Listed records =
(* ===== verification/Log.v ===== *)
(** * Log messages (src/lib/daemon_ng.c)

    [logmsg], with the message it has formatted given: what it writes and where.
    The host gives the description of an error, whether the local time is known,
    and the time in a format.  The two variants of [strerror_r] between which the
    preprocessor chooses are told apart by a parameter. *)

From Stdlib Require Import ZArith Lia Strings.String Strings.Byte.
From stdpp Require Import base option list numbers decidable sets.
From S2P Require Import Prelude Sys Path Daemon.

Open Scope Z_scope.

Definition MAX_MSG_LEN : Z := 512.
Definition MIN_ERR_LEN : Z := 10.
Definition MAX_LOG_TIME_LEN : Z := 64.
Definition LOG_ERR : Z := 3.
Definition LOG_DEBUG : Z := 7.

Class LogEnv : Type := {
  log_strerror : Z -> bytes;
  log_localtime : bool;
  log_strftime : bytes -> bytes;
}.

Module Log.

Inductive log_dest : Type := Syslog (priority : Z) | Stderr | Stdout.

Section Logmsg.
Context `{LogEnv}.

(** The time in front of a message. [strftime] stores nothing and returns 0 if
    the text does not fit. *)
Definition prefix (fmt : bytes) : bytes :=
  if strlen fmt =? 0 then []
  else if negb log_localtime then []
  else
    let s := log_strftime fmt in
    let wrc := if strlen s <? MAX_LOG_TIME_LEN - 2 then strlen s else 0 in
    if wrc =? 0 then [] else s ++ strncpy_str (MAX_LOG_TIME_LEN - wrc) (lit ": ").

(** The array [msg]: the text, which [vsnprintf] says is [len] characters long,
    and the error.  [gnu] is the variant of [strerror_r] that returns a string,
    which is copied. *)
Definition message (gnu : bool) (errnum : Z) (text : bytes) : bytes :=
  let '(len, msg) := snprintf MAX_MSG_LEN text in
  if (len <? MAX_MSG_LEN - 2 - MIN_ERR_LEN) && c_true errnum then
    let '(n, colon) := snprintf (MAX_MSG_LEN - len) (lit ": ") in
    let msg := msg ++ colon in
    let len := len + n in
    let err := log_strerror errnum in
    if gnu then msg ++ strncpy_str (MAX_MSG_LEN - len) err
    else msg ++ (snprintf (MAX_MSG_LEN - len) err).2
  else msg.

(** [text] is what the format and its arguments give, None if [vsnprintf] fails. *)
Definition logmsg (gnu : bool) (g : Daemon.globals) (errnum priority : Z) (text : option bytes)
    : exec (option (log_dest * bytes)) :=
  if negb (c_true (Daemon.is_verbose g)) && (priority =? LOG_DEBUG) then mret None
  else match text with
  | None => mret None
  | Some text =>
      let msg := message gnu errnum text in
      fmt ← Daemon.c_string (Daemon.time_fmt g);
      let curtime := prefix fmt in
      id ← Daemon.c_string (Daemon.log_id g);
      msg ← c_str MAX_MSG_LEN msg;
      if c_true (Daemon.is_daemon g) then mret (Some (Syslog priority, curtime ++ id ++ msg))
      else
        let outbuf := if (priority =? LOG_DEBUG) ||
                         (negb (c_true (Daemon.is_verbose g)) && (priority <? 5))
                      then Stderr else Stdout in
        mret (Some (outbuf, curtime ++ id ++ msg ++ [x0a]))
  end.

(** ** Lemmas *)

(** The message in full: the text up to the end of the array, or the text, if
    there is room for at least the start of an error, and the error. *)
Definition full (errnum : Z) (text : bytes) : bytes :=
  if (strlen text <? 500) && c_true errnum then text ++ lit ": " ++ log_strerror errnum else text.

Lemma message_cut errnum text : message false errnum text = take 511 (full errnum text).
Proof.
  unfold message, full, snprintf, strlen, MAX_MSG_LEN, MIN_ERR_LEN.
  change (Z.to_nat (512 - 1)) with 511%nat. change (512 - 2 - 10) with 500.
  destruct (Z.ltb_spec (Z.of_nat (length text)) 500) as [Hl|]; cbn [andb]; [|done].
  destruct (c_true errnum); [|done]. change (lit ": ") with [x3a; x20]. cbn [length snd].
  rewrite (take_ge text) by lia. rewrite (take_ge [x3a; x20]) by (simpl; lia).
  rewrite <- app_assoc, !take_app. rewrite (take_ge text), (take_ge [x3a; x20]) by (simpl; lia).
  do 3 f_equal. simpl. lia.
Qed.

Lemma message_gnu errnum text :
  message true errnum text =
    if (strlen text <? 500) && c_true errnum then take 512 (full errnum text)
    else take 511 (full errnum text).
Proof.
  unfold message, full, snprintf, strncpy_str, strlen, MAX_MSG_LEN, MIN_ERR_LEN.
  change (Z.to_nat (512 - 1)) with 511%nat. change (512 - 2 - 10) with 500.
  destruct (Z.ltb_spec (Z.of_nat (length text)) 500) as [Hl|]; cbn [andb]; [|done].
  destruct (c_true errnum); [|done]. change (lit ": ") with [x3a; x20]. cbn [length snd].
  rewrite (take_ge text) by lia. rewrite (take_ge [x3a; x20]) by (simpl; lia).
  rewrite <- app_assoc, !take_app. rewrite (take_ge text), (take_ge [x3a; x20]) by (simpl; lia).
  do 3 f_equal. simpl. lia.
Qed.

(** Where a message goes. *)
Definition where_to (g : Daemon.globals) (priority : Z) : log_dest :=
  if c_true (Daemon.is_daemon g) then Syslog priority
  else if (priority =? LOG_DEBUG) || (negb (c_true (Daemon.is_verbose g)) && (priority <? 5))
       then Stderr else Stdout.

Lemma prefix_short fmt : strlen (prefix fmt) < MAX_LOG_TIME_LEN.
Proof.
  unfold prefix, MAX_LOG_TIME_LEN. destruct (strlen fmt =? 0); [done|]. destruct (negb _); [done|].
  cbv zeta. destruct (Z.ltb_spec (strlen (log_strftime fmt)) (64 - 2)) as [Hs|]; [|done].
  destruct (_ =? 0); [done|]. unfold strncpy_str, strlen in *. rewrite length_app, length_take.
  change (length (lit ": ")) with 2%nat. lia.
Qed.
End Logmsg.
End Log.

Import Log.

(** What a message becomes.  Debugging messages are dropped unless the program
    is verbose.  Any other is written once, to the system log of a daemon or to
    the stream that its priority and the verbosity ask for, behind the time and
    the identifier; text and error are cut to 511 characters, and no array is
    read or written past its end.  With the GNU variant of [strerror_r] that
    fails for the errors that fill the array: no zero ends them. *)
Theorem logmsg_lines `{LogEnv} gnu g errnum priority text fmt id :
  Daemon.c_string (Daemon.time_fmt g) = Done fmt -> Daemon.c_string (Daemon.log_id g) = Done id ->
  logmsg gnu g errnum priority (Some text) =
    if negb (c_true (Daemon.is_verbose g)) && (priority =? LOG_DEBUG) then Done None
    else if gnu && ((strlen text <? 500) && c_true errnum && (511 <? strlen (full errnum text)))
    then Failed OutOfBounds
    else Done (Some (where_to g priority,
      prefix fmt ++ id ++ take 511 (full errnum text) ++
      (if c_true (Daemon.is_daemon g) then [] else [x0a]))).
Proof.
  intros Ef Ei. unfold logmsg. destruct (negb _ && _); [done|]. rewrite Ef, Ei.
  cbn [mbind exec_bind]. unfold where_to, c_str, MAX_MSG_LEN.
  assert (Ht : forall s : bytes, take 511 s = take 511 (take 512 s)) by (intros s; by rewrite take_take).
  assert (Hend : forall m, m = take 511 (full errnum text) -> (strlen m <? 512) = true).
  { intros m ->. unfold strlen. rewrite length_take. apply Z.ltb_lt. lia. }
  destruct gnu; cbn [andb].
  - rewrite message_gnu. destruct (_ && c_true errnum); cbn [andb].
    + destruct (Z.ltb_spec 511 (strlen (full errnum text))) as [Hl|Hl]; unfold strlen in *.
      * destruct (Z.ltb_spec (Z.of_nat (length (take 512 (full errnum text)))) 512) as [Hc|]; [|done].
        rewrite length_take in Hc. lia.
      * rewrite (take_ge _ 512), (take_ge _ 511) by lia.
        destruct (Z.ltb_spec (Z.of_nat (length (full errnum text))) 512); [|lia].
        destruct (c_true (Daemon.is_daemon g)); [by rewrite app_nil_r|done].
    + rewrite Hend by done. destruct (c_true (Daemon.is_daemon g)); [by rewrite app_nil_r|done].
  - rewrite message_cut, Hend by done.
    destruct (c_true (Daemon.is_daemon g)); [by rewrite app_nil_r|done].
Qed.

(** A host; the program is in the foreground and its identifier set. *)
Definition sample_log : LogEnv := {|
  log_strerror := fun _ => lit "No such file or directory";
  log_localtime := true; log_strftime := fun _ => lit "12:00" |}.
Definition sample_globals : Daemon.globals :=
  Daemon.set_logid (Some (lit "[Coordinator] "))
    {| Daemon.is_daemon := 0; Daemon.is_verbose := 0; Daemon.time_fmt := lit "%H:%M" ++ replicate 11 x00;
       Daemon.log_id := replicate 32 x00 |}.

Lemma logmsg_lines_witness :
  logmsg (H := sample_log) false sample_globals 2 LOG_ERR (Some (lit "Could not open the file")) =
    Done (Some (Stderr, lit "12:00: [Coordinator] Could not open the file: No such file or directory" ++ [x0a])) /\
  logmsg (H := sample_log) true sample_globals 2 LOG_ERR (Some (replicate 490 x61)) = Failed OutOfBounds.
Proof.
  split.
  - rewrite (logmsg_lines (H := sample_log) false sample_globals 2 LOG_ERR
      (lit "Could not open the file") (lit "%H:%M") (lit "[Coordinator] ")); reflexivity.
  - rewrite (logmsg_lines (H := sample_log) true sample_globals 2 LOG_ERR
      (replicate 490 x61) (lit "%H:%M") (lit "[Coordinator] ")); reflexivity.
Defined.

Action item =
A single number is expected: the count of lines in the entries that carry the string "Stdout".

Response to the exercise =
3